PROBLEM: In the records that follow, find the line with "Hv; [apply Hv|]."; from there, retype every line exactly through the line with "OpRemove 0 (MkKey", which also belongs to the answer.

RECORDS SHOWN:
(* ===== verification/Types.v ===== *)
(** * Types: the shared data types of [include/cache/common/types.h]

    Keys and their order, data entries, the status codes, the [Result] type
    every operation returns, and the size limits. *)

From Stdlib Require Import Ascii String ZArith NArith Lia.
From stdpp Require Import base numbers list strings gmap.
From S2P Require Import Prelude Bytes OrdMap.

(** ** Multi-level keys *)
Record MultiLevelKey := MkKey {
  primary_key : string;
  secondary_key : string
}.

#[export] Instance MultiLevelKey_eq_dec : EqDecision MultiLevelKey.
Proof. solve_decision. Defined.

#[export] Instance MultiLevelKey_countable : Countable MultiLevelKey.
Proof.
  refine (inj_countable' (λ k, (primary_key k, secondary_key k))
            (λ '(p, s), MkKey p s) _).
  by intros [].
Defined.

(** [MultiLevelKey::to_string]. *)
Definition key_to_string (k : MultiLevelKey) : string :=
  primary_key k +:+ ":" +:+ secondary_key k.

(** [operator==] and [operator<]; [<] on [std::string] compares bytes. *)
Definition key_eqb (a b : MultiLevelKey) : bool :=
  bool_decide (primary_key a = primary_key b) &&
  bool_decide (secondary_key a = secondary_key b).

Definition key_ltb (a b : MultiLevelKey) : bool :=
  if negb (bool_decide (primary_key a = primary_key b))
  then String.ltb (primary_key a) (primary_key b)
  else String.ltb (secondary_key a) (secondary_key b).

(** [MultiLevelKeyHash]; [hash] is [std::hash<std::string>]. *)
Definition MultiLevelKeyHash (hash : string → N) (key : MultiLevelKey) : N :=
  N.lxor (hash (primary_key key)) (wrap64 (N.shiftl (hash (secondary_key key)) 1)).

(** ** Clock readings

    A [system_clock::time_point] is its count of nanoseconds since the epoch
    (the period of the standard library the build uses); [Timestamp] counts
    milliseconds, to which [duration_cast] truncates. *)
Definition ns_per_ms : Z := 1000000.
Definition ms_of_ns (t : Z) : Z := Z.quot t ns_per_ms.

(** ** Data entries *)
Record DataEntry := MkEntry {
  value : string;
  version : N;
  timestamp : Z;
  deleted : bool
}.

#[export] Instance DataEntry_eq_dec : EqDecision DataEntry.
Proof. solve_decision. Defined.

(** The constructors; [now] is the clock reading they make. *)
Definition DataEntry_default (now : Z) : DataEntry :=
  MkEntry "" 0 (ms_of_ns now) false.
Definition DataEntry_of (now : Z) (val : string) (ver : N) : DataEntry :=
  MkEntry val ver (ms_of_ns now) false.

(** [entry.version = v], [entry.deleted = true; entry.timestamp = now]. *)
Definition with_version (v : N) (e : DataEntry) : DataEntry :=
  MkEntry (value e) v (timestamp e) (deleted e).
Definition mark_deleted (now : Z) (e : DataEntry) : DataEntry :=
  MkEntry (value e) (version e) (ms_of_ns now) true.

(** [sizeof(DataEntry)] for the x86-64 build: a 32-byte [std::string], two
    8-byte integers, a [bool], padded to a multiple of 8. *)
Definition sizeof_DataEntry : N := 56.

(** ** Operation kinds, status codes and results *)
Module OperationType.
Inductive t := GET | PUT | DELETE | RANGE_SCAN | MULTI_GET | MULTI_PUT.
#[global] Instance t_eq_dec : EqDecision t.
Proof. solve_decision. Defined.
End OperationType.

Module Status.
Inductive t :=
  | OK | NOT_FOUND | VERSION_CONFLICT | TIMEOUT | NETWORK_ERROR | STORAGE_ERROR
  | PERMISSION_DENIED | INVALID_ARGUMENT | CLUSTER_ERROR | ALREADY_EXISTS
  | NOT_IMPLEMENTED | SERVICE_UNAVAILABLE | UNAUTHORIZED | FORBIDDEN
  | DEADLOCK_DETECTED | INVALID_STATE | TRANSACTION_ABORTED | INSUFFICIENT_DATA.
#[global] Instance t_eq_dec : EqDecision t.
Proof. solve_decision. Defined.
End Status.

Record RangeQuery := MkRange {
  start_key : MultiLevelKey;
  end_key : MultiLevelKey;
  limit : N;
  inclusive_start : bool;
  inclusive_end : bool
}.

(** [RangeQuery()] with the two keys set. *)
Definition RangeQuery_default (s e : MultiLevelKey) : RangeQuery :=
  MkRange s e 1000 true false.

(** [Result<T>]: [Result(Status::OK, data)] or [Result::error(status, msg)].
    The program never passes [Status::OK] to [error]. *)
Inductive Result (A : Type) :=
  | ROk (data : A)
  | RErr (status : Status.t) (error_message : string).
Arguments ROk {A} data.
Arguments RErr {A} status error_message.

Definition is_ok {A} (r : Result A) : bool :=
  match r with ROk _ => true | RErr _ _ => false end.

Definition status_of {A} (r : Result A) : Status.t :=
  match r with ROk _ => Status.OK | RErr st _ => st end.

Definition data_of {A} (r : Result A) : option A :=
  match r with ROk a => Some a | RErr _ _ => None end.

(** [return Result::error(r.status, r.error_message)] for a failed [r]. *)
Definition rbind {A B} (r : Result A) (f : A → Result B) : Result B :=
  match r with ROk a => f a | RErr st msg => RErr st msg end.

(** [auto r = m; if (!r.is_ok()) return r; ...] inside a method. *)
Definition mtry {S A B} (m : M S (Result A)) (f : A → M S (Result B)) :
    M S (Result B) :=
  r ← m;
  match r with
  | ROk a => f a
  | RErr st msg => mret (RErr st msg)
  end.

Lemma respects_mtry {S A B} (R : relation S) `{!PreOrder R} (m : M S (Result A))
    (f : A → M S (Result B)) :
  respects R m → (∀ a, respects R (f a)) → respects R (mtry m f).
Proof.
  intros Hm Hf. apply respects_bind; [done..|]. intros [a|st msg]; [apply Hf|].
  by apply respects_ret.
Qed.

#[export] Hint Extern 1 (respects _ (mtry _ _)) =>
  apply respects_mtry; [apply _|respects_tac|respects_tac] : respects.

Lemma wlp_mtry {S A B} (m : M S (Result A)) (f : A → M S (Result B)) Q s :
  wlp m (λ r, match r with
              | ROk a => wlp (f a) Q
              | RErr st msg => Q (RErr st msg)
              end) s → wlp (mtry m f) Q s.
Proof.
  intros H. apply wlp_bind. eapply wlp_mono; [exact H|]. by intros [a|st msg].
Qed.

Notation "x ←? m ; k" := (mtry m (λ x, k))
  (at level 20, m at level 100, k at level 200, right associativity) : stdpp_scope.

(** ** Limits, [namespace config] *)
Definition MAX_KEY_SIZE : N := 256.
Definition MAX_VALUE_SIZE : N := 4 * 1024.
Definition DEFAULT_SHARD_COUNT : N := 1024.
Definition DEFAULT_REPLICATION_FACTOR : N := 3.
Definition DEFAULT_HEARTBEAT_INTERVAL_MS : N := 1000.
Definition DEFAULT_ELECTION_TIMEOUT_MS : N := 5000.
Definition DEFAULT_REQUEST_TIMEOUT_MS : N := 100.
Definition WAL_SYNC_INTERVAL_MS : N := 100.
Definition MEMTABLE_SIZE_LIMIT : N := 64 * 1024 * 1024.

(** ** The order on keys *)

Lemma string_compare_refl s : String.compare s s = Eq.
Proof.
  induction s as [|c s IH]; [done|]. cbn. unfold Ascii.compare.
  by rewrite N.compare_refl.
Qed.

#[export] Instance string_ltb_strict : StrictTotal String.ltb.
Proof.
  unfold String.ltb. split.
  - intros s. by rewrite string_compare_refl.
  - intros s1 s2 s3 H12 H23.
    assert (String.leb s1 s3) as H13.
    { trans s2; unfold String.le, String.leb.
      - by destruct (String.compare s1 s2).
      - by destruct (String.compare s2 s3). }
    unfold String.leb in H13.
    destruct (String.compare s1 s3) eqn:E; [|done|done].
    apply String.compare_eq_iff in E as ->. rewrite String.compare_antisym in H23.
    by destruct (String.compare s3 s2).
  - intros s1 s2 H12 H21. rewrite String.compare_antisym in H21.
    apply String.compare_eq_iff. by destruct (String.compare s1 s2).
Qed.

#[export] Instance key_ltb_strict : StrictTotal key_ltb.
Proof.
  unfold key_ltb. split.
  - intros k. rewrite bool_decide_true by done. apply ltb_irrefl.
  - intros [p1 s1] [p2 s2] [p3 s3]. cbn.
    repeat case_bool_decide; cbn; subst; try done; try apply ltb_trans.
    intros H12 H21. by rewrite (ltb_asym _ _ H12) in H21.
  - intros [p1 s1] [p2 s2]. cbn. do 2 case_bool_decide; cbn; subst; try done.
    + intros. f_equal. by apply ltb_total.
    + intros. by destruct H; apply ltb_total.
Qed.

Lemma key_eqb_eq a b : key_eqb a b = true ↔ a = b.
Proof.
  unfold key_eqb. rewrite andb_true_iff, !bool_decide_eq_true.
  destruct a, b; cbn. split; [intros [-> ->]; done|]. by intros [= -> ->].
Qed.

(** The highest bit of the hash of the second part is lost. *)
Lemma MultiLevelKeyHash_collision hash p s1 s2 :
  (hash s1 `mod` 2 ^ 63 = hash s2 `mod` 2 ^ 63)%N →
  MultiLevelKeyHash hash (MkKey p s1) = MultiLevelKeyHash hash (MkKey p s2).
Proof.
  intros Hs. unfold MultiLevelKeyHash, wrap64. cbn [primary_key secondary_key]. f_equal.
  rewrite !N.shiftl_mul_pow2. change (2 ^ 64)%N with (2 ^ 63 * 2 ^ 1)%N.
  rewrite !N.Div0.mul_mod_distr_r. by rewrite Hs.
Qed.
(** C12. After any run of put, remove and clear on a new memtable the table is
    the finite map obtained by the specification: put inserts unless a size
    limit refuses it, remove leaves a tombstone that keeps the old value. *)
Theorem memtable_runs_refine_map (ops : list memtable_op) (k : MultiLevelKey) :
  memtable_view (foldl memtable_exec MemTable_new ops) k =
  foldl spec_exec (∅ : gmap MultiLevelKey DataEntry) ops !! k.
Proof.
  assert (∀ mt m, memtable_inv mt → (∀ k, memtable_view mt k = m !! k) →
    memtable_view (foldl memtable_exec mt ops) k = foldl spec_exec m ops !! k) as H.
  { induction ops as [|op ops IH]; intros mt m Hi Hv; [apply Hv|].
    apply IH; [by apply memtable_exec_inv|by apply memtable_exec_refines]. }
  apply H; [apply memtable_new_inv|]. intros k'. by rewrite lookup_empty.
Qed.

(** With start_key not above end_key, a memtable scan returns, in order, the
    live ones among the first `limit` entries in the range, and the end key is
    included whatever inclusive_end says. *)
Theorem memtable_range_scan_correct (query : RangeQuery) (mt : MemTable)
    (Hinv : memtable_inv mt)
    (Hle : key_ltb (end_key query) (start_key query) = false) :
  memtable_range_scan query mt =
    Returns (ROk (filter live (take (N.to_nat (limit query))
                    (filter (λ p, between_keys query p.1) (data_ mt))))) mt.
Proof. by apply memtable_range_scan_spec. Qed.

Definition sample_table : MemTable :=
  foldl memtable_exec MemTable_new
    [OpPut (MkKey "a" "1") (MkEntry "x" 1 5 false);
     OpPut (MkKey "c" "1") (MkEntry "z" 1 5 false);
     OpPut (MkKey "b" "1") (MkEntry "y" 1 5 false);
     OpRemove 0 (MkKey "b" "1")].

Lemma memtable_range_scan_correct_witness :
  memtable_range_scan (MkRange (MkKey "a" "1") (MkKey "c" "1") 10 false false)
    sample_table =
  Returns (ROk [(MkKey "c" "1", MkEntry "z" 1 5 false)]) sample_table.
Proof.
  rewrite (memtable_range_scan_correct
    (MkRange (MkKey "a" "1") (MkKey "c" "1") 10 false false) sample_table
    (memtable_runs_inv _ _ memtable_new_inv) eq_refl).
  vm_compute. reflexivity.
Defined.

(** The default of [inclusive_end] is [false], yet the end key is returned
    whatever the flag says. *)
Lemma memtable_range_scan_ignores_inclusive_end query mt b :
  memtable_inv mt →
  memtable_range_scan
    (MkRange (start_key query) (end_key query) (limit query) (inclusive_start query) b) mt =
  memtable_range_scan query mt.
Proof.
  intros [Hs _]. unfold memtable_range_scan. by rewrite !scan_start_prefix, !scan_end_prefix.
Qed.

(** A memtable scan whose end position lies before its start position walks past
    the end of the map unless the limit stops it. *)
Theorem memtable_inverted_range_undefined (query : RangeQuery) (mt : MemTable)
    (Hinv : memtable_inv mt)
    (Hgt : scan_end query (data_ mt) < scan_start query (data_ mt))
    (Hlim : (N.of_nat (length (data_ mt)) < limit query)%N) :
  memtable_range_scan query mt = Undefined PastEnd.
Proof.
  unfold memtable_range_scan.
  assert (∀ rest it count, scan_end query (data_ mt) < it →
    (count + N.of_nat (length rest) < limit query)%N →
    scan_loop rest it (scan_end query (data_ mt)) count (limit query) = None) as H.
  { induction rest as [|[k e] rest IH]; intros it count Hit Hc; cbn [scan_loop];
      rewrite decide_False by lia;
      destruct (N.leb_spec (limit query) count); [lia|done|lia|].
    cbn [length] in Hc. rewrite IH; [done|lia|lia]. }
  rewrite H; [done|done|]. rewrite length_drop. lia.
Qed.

RESULT FOR THIS TASK:
  { induction ops as [|op ops IH]; intros mt m Hi Hv; [apply Hv|].
    apply IH; [by apply memtable_exec_inv|by apply memtable_exec_refines]. }
  apply H; [apply memtable_new_inv|]. intros k'. by rewrite lookup_empty.
Qed.

(** With start_key not above end_key, a memtable scan returns, in order, the
    live ones among the first `limit` entries in the range, and the end key is
    included whatever inclusive_end says. *)
Theorem memtable_range_scan_correct (query : RangeQuery) (mt : MemTable)
    (Hinv : memtable_inv mt)
    (Hle : key_ltb (end_key query) (start_key query) = false) :
  memtable_range_scan query mt =
    Returns (ROk (filter live (take (N.to_nat (limit query))
                    (filter (λ p, between_keys query p.1) (data_ mt))))) mt.
Proof. by apply memtable_range_scan_spec. Qed.

Definition sample_table : MemTable :=
  foldl memtable_exec MemTable_new
    [OpPut (MkKey "a" "1") (MkEntry "x" 1 5 false);
     OpPut (MkKey "c" "1") (MkEntry "z" 1 5 false);
     OpPut (MkKey "b" "1") (MkEntry "y" 1 5 false);
     OpRemove 0 (MkKey "b" "1")].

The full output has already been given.